__GIVEN RECORDS__
────────────────────
(* ===== verification/Requests.v ===== *)
(** * From packets to jobs

    What the packets of a client ask of the rooms: [requests] says which jobs a
    packet means for a given room, and the receive path (framing, limits,
    dispatch and the handlers of [Packet/Logic/Logic.cpp]) queues exactly these,
    in the order of the stream. *)
From S2P Require Import Prelude Bytes Platform ObjectPool Packet RecvBuffer Protobuf PbRuntimeDemo PacketPb Session PacketTraits Config JobQueue GameRoom RoomSpec PacketManager SessionManager RoomManager Logic ServerCore ServerConn.
Local Open Scope Z_scope.

Definition add_jobs (js : list RoomJob) (g : GameRoom) : GameRoom := set_jobs (m_jobQueue g ++ js) g.

Lemma add_jobs_nil g : add_jobs [] g = g.
Proof. unfold add_jobs. rewrite app_nil_r. by destruct g. Qed.

Lemma add_jobs_app js ks g : add_jobs ks (add_jobs js g) = add_jobs (js ++ ks) g.
Proof. unfold add_jobs. simpl. by rewrite app_assoc. Qed.

Section requests.
Context `{Platform, PbRuntime}.
Implicit Types (w : World) (s t : nat) (R : RoomManager) (g : GameRoom) (p : list byte).
(** The room that is observed, and its name. *)
Context (r : nat) (nm : string).

Definition when (P : Prop) `{Decision P} (js : list RoomJob) : list RoomJob :=
  if decide P then js else [].

(** ** The specification *)

(** What the packet [p] of a session with account [a] that is in room [own] asks
    of the observed room. *)
Definition requests s (a : string) (own : option nat) p : list RoomJob :=
  if decide (Z.of_nat (length p) < sizeof_PacketHeader) then []
  else
    let id := packetId (header_at 0 p) in
    let payload := drop (Z.to_nat sizeof_PacketHeader) p in
    if decide (id = PacketID_val C_CHAT) then
      match ParseFromArray payload : option Pb_C_CHAT with
      | Some pkt => when (own = Some r) [JChat a (C_CHAT_message pkt)]
      | None => []
      end
    else if decide (id = PacketID_val C_MOVE) then
      match ParseFromArray payload : option Pb_C_MOVE with
      | Some pkt => when (own = Some r) [JMove a (C_MOVE_x pkt) (C_MOVE_y pkt)]
      | None => []
      end
    else if decide (id = PacketID_val C_READY) then when (a ≠ "" ∧ own = Some r) [JReady a]
    else if decide (id = PacketID_val C_ROOM_LEAVE) then when (own = Some r) [JLeaveAck s]
    else if decide (id = PacketID_val C_ROOM_ENTER) then
      match ParseFromArray payload : option Pb_C_ROOM_ENTER with
      | Some pkt =>
          if decide (a = "") then []
          else when (own = Some r) [JLeave s] ++ when (C_ROOM_ENTER_room_name pkt = nm) [JEnter s]
      | None => []
      end
    else [].

(** ** The observed room *)

Record at_room R g : Prop := {
  ar_wf : rm_wf R;
  ar_name : Find nm R = Some r;
  ar_room : deref r R = Some g }.

(** The room and the account of every session stay. *)
Definition same_place w w' : Prop :=
  ∀ t, GetRoom t (net w') = GetRoom t (net w) ∧ GetAccountId t (net w') = GetAccountId t (net w).

#[local] Instance same_place_preorder : PreOrder same_place.
Proof.
  split; [done|]. intros w1 w2 w3 H1 H2 t. destruct (H1 t), (H2 t). split; congruence.
Qed.

Lemma sends_place w n : sends (net w) n → same_place w (with_net n w).
Proof. intros Hs t. split; [apply (sends_room Hs)|apply (sends_account Hs)]. Qed.

Lemma Find_store r0 g0 name R : Find name (store r0 g0 R) = Find name R.
Proof.
  unfold Find, store. simpl. induction (m_rooms R) as [|[k [r' g']] l IH]; [done|]. simpl.
  destruct (decide (r' = r0)) as [->|]; simpl; by case_decide.
Qed.

(** A name belongs to one address. *)
Lemma Find_addr R name name' r' :
  rm_wf R → Find name R = Some r' → Find name' R = Some r' → name = name'.
Proof.
  intros HR. unfold Find.
  destruct (um_find name (m_rooms R)) as [[r1 g1]|] eqn:E1; [|done].
  destruct (um_find name' (m_rooms R)) as [[r2 g2]|] eqn:E2; [|done]. intros [= ->] [= ->].
  apply um_find_Some in E1, E2; [|apply HR..].
  pose proof (rm_addrs _ HR) as Hnd. unfold um_keys in Hnd.
  apply list_elem_of_lookup in E1 as [i Hi], E2 as [j Hj].
  assert (i = j) as <-; [|congruence].
  eapply (NoDup_lookup _ _ _ r'); [exact Hnd| |]; by rewrite !list_lookup_fmap, ?Hi, ?Hj.
Qed.

Lemma push_job_at r0 j w w' g :
  push_job r0 j w = Some w' → at_room (rooms w) g →
  at_room (rooms w') (add_jobs (when (r0 = r) [j]) g) ∧ net w' = net w.
Proof.
  unfold push_job. destruct (room_PushJob r0 j (rooms w)) as [R'|] eqn:E; [|done].
  intros [= <-] [HR Hn Hg]. simpl. split; [|done].
  assert (Hd : is_Some (deref r0 (rooms w))).
  { unfold room_PushJob in E. destruct (deref r0 (rooms w)); [by eexists|done]. }
  destruct (room_PushJob_wf r0 j (rooms w) HR Hd) as (R1 & E1 & HR1).
  rewrite E in E1. injection E1 as <-.
  unfold room_PushJob in E. destruct (deref r0 (rooms w)) as [g0|] eqn:E0; [|done].
  injection E as <-. split; [done|by rewrite Find_store|].
  rewrite deref_store. unfold when. destruct (decide (r0 = r)) as [->|].
  - rewrite Hg in E0. injection E0 as <-. by rewrite Hg.
  - by rewrite add_jobs_nil.
Qed.
Lemma account_none l s : (∀ a, (s, a) ∉ l) → account l s = "".
Proof.
  intros Hs. destruct (decide (account l s = "")) as [|Hn]; [done|]. destruct (Hs _ (account_in l s Hn)).
Qed.

Lemma vouched_logins_in e v s a :
  (s, a) ∈ vouched_logins e v →
  vouched_logins e v = [(s, a)] ∧ is_login e = true ∧ (a ≠ "" ∧ no_quote a)
  ∧ ∃ token, (token, s) ∈ auth (world v).
Proof.
  destruct e as [| | | | |i get|]; try by intros ?%elem_of_nil. simpl.
  destruct (auth (world v) !! i) as [[token t]|] eqn:Et; [|by intros ?%elem_of_nil].
  unfold validate. destruct (ok _); [|by intros ?%elem_of_nil].
  destruct (ParseValidateResponse _) as [b|] eqn:Eb; [|by intros ?%elem_of_nil].
  intros [= -> ->]%list_elem_of_singleton. destruct (ParseValidateResponse_sound _ _ Eb) as (Hb & Hq & _).
  split_and!; try done. exists token. by eapply list_elem_of_lookup_2.
Qed.

(** What is so in every state of a run. *)
Record logged_wf l v : Prop := {
  lw_server : server_wf v;
  lw_accounted : accounted v;
  lw_log : ∀ s a, (s, a) ∈ l → (a ≠ "" ∧ no_quote a) ∧ (s < next_session v)%nat;
  lw_vouches : vouches (account l) (λ a, a ∈ l.*2) (world v) }.

Lemma account_vouched l s : account l s ≠ "" → account l s ∈ l.*2.
Proof. intros Hs. apply list_elem_of_fmap. eexists (_, _). split; [|by apply account_in]. done. Qed.

Lemma event_logins e v : is_login e = false → vouched_logins e v = [].
Proof. by destruct e. Qed.

Lemma login_event_vouches l i get v v' :
  server_wf v → vouches (account l) (λ a, a ∈ l.*2) (world v) →
  handle_event (EvAuth i get) v = Some v' →
  let l' := l ++ vouched_logins (EvAuth i get) v in
  vouches (account l') (λ a, a ∈ l'.*2) (world v').
Proof.
  intros [Hc _] [Ha HR] E l'. cbn [handle_event vouched_logins] in *.
  destruct (auth (world v) !! i) as [[token s]|] eqn:Et.
  2:{ injection E as <-. unfold l'. rewrite app_nil_r. by split. }
  pose proof (vouched_logins_in (EvAuth i get) v s) as Hin. cbn [vouched_logins] in Hin. rewrite Et in Hin.
  destruct (validate get token) as [valid a]. specialize (Hin a).
  assert (Hl' : ∀ t, account l' t = if decide (t = s ∧ valid = true) then a else account l t).
  { intros t. unfold l'. destruct valid; [rewrite account_login|rewrite app_nil_r];
      repeat case_decide; naive_solver. }
  assert (Hval : valid = true → a ≠ "") by (intros ->; apply Hin; by left).
  eapply lift_vouches; [|exact E]. intros w'. apply login_vouches.
  - destruct (cw_world _ Hc). by split.
  - eapply rooms_vouched_mono, HR; simpl.
    + intros t Ht. rewrite Hl'. destruct (decide (t = s ∧ valid = true)) as [[_ Hv]|_]; [by apply Hval|exact Ht].
    + intros b Hb. unfold l'. rewrite fmap_app, elem_of_app. by left.
  - intros t Ht. etrans; [apply Ha|]. rewrite Hl', decide_False; [done|]. intros [? ?]. destruct Ht; congruence.
  - intros Hv. split; [|auto]. rewrite Hl'. by rewrite decide_True.
Qed.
────────────────────
__ASSIGNMENT__
Within the listing above, locate the line containing "unfold room_PushJob in E. destruct (deref r0 (rooms w)) as" and the line containing "lw_vouches : vouches". Reproduce those two lines and all lines between them exactly, with nothing added.

__RESULT OF THIS EXERCISE__
  unfold room_PushJob in E. destruct (deref r0 (rooms w)) as [g0|] eqn:E0; [|done].
  injection E as <-. split; [done|by rewrite Find_store|].
  rewrite deref_store. unfold when. destruct (decide (r0 = r)) as [->|].
  - rewrite Hg in E0. injection E0 as <-. by rewrite Hg.
  - by rewrite add_jobs_nil.
Qed.
Lemma account_none l s : (∀ a, (s, a) ∉ l) → account l s = "".
Proof.
  intros Hs. destruct (decide (account l s = "")) as [|Hn]; [done|]. destruct (Hs _ (account_in l s Hn)).
Qed.

Lemma vouched_logins_in e v s a :
  (s, a) ∈ vouched_logins e v →
  vouched_logins e v = [(s, a)] ∧ is_login e = true ∧ (a ≠ "" ∧ no_quote a)
  ∧ ∃ token, (token, s) ∈ auth (world v).
Proof.
  destruct e as [| | | | |i get|]; try by intros ?%elem_of_nil. simpl.
  destruct (auth (world v) !! i) as [[token t]|] eqn:Et; [|by intros ?%elem_of_nil].
  unfold validate. destruct (ok _); [|by intros ?%elem_of_nil].
  destruct (ParseValidateResponse _) as [b|] eqn:Eb; [|by intros ?%elem_of_nil].
  intros [= -> ->]%list_elem_of_singleton. destruct (ParseValidateResponse_sound _ _ Eb) as (Hb & Hq & _).
  split_and!; try done. exists token. by eapply list_elem_of_lookup_2.
Qed.

(** What is so in every state of a run. *)
Record logged_wf l v : Prop := {
  lw_server : server_wf v;
  lw_accounted : accounted v;
  lw_log : ∀ s a, (s, a) ∈ l → (a ≠ "" ∧ no_quote a) ∧ (s < next_session v)%nat;
  lw_vouches : vouches (account l) (λ a, a ∈ l.*2) (world v) }.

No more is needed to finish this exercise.